In his April 26 Catalyst column, “What the student divestment committee will say to the trustees,” David Cully outlined the bold proposal that a forward-thinking group of Colorado College students plans to present to the Board of Trustees.
Armed with a petition signed by more than half the student body, Cully and company will ask the trustees to unload stock in the fossil fuel industry from CC’s $532 million endowment.
Further, to take the divestment talk to the next level, the Student Divestment Club proposes that the funds (up to $25 million, I’m told) be shifted from Wall Street to a local investment – a solar array on campus that will dramatically reduce the school’s coal-fired utility bill.
This is a fantastic proposal, addressing the concerns of almost all of the 50-odd CC interns who have worked for my office, the Pikes Peak Justice & Peace Commission, as well as the students, faculty, staff, and alumni with whom we work for a just and sustainable future.
Moving money from Wall Street to Main Street – here in Colorado Springs, let’s call it “Tejon Street” – is part of a growing movement to re-localize the economy. Wall Street has spent the last 80 years channeling American investment into major corporations. Fund managers perpetuate the myth that corporate investments are low risk – even after the crash of 2008, when institutional investors like Colorado College lost millions in stock value.
We don’t have a local stock exchange – yet! – so putting money into a hard asset like a solar array is a great idea. The sacrosanct, return-on-investment can be projected and precisely measured, and the college can advance its goal of carbon neutrality to boot.

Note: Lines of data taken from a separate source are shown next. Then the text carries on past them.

Definition edge (m : list acNode) (state : nat) (b : Z) : option nat :=
  let es := edges (m !!! state) in
  match es !! searchByte es b with
  | Some (c, n) => if (c =? b)%Z then Some n else None
  | None => None
  end.

Fixpoint advanceLoop (fuel : nat) (m : list acNode) (state : nat) (b : Z) : nat :=
  match fuel with
  | O => default 0 (edge m 0 b)
  | S fuel =>
      if state =? 0 then default 0 (edge m 0 b)
      else match edge m state b with
           | Some next => next
           | None => advanceLoop fuel m (fail (m !!! state)) b
           end
  end.
Definition advance (m : redactionMatcher) (state : nat) (b : Z) : nat :=
  advanceLoop (length (nodes m)) (nodes m) state b.

Definition with_edges (es : list (Z * nat)) (n : acNode) : acNode :=
  {| edges := es; fail := fail n; outputLink := outputLink n; terminal := terminal n; output := output n |}.
Definition with_terminal (len : nat) (n : acNode) : acNode :=
  {| edges := edges n; fail := fail n; outputLink := outputLink n; terminal := len; output := len |}.
Definition with_fail (failure link out : nat) (n : acNode) : acNode :=
  {| edges := edges n; fail := failure; outputLink := link; terminal := terminal n; output := out |}.

(** One byte of a pattern: follow the edge or create it, in byte order. *)
Definition insertByte (m : list acNode) (state : nat) (b : Z) : option (list acNode * nat) :=
  match edge m state b with
  | Some next => Some (m, next)
  | None =>
      if (MaxRedactionNodes <=? Z.of_nat (length m))%Z then None
      else
        let next := length m in
        let es := edges (m !!! state) in
        let index := searchByte es b in
        Some (alter (with_edges (take index es ++ (b, next) :: drop index es)) state (m ++ [newNode]), next)
  end.

Fixpoint insertBytes (m : list acNode) (state : nat) (pattern : list Z) : option (list acNode * nat) :=
  match pattern with
  | [] => Some (m, state)
  | b :: rest => '(m', next) ← insertByte m state b; insertBytes m' next rest
  end.

Definition insertPattern (m : list acNode) (pattern : list Z) : option (list acNode) :=
  '(m', state) ← insertBytes m 0 pattern;
  Some (if terminal (m' !!! state) <? length pattern then alter (with_terminal (length pattern)) state m' else m').

Fixpoint insertPatterns (m : list acNode) (patterns : list (list Z)) : option (list acNode) :=
  match patterns with
  | [] => Some m
  | p :: ps => m' ← insertPattern m p; insertPatterns m' ps
  end.

(** The failure link of the child of [state] over [b]. *)
Fixpoint failLoop (fuel : nat) (m : list acNode) (failure : nat) (b : Z) : nat :=
  match fuel with
  | O => 0
  | S fuel =>
      if failure =? 0 then 0
      else match edge m failure b with
           | Some next => next
           | None => failLoop fuel m (fail (m !!! failure)) b
           end
  end.
Definition failureOf (m : list acNode) (state : nat) (b : Z) (child : nat) : nat :=
  let failure := failLoop (length m) m (fail (m !!! state)) b in
  if failure =? 0 then
    match edge m 0 b with
    | Some next => if next =? child then failure else next
    | None => failure
    end
  else failure.

Definition setFailure (m : list acNode) (child failure : nat) : list acNode :=
  let f := m !!! failure in
  alter (λ n, with_fail failure (if 0 <? terminal f then failure else outputLink f)
                (if output n <? output f then output f else output n) n) child m.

I would like the Board of Trustees and the CC Administration to seriously consider this proposal as a first step of many to come in the building a new economic paradigm. Imagine Colorado College becoming a major economic champion in the local economy! Instead of helping Monsanto destroy the agricultural capacity of the planet, CC could help create permanent local jobs in agriculture, food production, and manufacturing.
Local control of business enhances what economists call the “multiplier effect.” Many recent studies show that every dollar spent at a locally owned business generates two-to-four times the economic-development impact as a dollar exported out of town.

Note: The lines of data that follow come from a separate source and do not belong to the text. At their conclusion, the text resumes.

Lemma addPattern_spec ps p ps' :
  addPattern ps p = Some ps' →
  p ∈ ps' ∧ (∀ q, q ∈ ps → q ∈ ps') ∧ (∀ q, q ∈ ps' → q ∈ ps ∨ q = p) ∧ (length ps' ≤ S (length ps))%nat.
Proof.
  unfold addPattern. case_bool_decide as Hin; [intros [= <-]; split_and!; [done|done|by left|lia]|].
  destruct (_ <=? _); [done|]. destruct (containsMarkerConflict p); [done|]. intros [= <-]. split_and!.
  - apply elem_of_app. right. by apply list_elem_of_singleton.
  - intros q Hq. apply elem_of_app. by left.
  - intros q [Hq|Hq%list_elem_of_singleton]%elem_of_app; [by left|by right].
  - rewrite length_app. simpl. lia.
Qed.

(** A secret in clear and in its two base64 forms. *)
Definition formsOf (value : list Z) : list (list Z) :=
  [value; base64Encode stdAlphabet true value; base64Encode stdAlphabet false value].

Lemma formsOf_nonempty v p : v ≠ [] → p ∈ formsOf v → p ≠ [].
Proof.
  unfold formsOf. intros Hv [->|[->|[->|[]%elem_of_nil]%elem_of_cons]%elem_of_cons]%elem_of_cons; [done|by apply base64Encode_nonempty..].
Qed.

Lemma redactionPatternsLoop_spec values ps0 total ps :
  redactionPatternsLoop ps0 total values = Some ps →
  (∀ p, p ∈ ps0 → p ∈ ps) ∧ (∀ v p, v ∈ values → v ≠ [] → p ∈ formsOf v → p ∈ ps) ∧
  (∀ p, p ∈ ps → p ∈ ps0 ∨ ∃ v, v ∈ values ∧ v ≠ [] ∧ p ∈ formsOf v) ∧
  (length ps ≤ length ps0 + 3 * length values)%nat.
Proof.
  revert ps0 total. induction values as [|v r IH]; intros ps0 total; cbn [redactionPatternsLoop].
  { intros [= <-]. split_and!; [done|by intros v p []%elem_of_nil|by left|simpl; lia]. }
  destruct (Z.eqb_spec (len v) 0) as [E0|Hv].
  { intros H. destruct (IH _ _ H) as (I1&I2&I3&I4). split_and!; [done| | |simpl; lia].
    - intros u p [->|Hu]%elem_of_cons Hne; [by destruct v|by apply I2].
    - intros p Hp. destruct (I3 p Hp) as [?|(u&?&?)]; [by left|right]. exists u. split; [apply elem_of_cons; by right|done]. }
  destruct (_ <? _); [done|]. intros (p1&H1&H)%bind_Some. apply bind_Some in H as (p2&H2&(p3&H3&H)%bind_Some).
  apply addPattern_spec in H1 as (A1&A2&A3&A4), H2 as (B1&B2&B3&B4), H3 as (C1&C2&C3&C4).
  destruct (IH _ _ H) as (I1&I2&I3&I4). split_and!; [auto| | |simpl; lia].
  - intros u p [->|Hu]%elem_of_cons Hne Hp; [|by eapply I2]. unfold formsOf in Hp.
    apply elem_of_cons in Hp as [->|[->|[->|[]%elem_of_nil]%elem_of_cons]%elem_of_cons]; auto.
  - assert (v ≠ []) as Hne by by destruct v. intros p Hp.
    assert (p ∈ formsOf v → p ∈ ps0 ∨ ∃ u, u ∈ v :: r ∧ u ≠ [] ∧ p ∈ formsOf u) as Hv'.
    { intros Hf. right. exists v. split_and!; [apply elem_of_cons; by left|done|done]. }
    destruct (I3 p Hp) as [Hp3|(u&Hu&?)].
    + unfold formsOf in Hv'. rewrite !elem_of_cons in Hv'. destruct (C3 p Hp3) as [Hp2|?]; [|by apply Hv'; auto].
      destruct (B3 p Hp2) as [Hp1|?]; [|by apply Hv'; auto]. destruct (A3 p Hp1) as [?|?]; [by left|by apply Hv'; auto].
    + right. exists u. split; [apply elem_of_cons; by right|done].
Qed.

Economist Michael Shuman has catalogued how communities across the country are building tools for the new paradigm in his book, “Local Dollars, Local Sense.” He recommends that Colorado College consider developing a “Community Portal,” which would invest endowment dollars into local business.
“A Community Portal is a virtual space where businesses and investors can easily find one another,” Shuman says. “One advantage of a Community Portal is that it allows a small town like Colorado Springs to enter the local investment field relatively easily and inexpensively.”
This Community Portal would integrate the college’s academic strengths with its business aspects. Set the Department of Economics and Business loose on researching how institutional funds can be moved from Wall Street to Tejon Street. This is the cutting edge!
For example, could we form a Colorado Springs Stock Exchange? Could something like the Business Alliance for Local Living Economies (BALLE, pronounced “bawl-EE”), be formed and nurtured locally?
Could the Collaborative for Community Engagement and the Business and Community Alliance join the effort as well, advancing the goal of enhancing college-community relationships?
Students could go out into the community, study and evaluate companies, and bring back the best candidates for a CC investment. Students could work with various community groups to mobilize local investors. We could involve alumni who may be interested in seeing the “town-gown” relationship grow.
What better place than Colorado College to both study the tools of a new economy, and also invest in them?
Divestment from fossil fuels and re-localizing the economy are bold, forward-thinking actions worthy of serious consideration by the trustees. Go Tigers!
Steven Saint is the executive director of the Pikes Peak Justice & Peace Commission and coordinator of the Green Cities Coalition.